YOUR GOAL. Copy exactly the lines of the material below, starting with the first and including the line that holds "End FormattingCapability.".
***** RECORDS FOR THIS EXERCISE
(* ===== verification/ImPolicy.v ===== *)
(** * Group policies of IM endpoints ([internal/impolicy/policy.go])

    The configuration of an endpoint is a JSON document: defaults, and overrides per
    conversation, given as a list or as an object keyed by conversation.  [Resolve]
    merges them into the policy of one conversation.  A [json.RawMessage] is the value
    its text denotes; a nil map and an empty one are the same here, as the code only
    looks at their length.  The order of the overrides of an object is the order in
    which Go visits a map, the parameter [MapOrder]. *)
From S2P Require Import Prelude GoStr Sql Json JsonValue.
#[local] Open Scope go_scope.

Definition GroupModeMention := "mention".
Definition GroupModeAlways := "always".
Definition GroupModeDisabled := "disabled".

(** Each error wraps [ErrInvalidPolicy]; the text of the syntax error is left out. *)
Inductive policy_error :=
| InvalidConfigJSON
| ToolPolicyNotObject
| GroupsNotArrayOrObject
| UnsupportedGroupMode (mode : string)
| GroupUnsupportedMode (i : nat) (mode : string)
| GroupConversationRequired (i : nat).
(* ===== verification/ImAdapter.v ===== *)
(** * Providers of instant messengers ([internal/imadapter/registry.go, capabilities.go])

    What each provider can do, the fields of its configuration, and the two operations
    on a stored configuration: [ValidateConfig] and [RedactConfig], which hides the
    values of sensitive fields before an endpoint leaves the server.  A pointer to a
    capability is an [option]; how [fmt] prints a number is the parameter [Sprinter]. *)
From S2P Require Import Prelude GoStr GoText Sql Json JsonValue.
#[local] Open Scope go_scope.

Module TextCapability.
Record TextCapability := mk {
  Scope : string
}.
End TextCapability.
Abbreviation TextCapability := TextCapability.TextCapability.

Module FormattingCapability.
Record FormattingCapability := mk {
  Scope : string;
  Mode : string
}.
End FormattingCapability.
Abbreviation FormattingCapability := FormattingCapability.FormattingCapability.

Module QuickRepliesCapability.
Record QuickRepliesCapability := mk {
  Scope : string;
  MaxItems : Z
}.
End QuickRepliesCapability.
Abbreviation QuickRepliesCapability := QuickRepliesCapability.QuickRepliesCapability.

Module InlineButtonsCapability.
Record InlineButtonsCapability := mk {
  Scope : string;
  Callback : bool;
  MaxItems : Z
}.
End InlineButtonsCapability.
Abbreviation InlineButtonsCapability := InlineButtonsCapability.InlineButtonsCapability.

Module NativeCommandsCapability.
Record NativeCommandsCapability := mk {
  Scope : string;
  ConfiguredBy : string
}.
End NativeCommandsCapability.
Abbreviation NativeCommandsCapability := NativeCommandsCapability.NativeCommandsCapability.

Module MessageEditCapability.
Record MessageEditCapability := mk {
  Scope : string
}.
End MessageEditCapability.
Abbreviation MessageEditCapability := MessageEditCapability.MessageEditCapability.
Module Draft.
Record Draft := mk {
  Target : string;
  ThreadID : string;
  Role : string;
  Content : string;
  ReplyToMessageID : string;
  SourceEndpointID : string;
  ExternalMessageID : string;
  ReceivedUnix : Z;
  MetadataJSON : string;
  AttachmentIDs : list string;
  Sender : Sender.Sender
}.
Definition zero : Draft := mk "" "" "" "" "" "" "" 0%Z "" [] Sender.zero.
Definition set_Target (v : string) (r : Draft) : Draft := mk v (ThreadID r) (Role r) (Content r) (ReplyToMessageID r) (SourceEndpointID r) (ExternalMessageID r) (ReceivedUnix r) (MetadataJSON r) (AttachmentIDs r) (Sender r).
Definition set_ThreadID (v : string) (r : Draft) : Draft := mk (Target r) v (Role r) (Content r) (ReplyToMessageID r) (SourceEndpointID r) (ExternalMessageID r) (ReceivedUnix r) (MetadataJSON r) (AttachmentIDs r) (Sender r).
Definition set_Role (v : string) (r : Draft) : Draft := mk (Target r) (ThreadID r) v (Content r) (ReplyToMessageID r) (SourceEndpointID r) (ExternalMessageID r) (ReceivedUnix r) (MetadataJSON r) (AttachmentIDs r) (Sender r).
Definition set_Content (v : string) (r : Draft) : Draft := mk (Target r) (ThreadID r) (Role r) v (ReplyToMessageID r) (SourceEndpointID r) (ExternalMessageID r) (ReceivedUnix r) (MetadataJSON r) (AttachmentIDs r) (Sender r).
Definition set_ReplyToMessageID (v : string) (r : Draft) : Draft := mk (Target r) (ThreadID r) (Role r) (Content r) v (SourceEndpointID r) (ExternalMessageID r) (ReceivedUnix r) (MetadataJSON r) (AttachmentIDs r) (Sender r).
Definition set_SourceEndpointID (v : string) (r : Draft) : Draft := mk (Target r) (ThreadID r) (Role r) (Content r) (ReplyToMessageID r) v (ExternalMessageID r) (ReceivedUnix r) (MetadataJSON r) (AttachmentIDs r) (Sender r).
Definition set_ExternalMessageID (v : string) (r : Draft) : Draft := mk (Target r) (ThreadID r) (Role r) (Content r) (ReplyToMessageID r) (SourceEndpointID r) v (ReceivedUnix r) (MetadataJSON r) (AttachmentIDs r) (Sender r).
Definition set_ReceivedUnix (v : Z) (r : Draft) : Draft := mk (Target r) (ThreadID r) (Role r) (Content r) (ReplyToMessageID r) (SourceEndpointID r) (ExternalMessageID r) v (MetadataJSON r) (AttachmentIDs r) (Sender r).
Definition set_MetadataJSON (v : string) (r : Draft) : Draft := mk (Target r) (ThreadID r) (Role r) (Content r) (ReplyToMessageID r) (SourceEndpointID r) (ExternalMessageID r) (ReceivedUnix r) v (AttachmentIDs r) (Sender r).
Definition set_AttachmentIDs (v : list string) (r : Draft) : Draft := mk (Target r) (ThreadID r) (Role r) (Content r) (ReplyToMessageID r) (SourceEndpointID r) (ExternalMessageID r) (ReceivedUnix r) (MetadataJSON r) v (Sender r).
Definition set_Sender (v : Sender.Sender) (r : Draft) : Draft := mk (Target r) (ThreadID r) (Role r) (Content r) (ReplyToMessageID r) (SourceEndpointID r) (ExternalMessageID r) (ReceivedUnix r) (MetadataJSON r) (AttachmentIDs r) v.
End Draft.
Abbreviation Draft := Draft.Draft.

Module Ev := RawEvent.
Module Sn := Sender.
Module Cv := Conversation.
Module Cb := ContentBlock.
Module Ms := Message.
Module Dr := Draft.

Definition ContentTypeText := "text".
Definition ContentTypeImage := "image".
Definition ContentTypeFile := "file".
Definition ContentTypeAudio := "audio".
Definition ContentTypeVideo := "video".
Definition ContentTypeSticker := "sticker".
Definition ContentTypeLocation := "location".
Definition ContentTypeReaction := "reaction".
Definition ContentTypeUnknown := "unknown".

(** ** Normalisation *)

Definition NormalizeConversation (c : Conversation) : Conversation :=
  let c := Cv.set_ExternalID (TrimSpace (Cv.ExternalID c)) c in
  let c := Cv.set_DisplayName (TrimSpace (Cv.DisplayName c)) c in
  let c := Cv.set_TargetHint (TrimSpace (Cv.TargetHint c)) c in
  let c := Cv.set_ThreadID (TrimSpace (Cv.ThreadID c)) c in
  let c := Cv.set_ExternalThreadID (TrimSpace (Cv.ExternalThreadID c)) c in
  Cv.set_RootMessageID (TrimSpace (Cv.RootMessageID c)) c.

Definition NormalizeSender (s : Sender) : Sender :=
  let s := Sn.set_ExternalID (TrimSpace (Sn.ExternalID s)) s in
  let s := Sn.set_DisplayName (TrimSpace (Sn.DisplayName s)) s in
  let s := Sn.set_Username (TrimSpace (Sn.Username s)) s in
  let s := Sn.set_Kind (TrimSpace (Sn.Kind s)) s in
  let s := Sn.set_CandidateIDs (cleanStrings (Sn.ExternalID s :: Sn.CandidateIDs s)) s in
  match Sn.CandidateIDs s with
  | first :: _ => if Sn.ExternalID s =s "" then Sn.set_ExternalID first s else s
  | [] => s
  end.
**********
WRITTEN ANSWER.
(* ===== verification/ImPolicy.v ===== *)
(** * Group policies of IM endpoints ([internal/impolicy/policy.go])

    The configuration of an endpoint is a JSON document: defaults, and overrides per
    conversation, given as a list or as an object keyed by conversation.  [Resolve]
    merges them into the policy of one conversation.  A [json.RawMessage] is the value
    its text denotes; a nil map and an empty one are the same here, as the code only
    looks at their length.  The order of the overrides of an object is the order in
    which Go visits a map, the parameter [MapOrder]. *)
From S2P Require Import Prelude GoStr Sql Json JsonValue.
#[local] Open Scope go_scope.

Definition GroupModeMention := "mention".
Definition GroupModeAlways := "always".
Definition GroupModeDisabled := "disabled".

(** Each error wraps [ErrInvalidPolicy]; the text of the syntax error is left out. *)
Inductive policy_error :=
| InvalidConfigJSON
| ToolPolicyNotObject
| GroupsNotArrayOrObject
| UnsupportedGroupMode (mode : string)
| GroupUnsupportedMode (i : nat) (mode : string)
| GroupConversationRequired (i : nat).
(* ===== verification/ImAdapter.v ===== *)
(** * Providers of instant messengers ([internal/imadapter/registry.go, capabilities.go])

    What each provider can do, the fields of its configuration, and the two operations
    on a stored configuration: [ValidateConfig] and [RedactConfig], which hides the
    values of sensitive fields before an endpoint leaves the server.  A pointer to a
    capability is an [option]; how [fmt] prints a number is the parameter [Sprinter]. *)
From S2P Require Import Prelude GoStr GoText Sql Json JsonValue.
#[local] Open Scope go_scope.

Module TextCapability.
Record TextCapability := mk {
  Scope : string
}.
End TextCapability.
Abbreviation TextCapability := TextCapability.TextCapability.

Module FormattingCapability.
Record FormattingCapability := mk {
  Scope : string;
  Mode : string
}.
End FormattingCapability.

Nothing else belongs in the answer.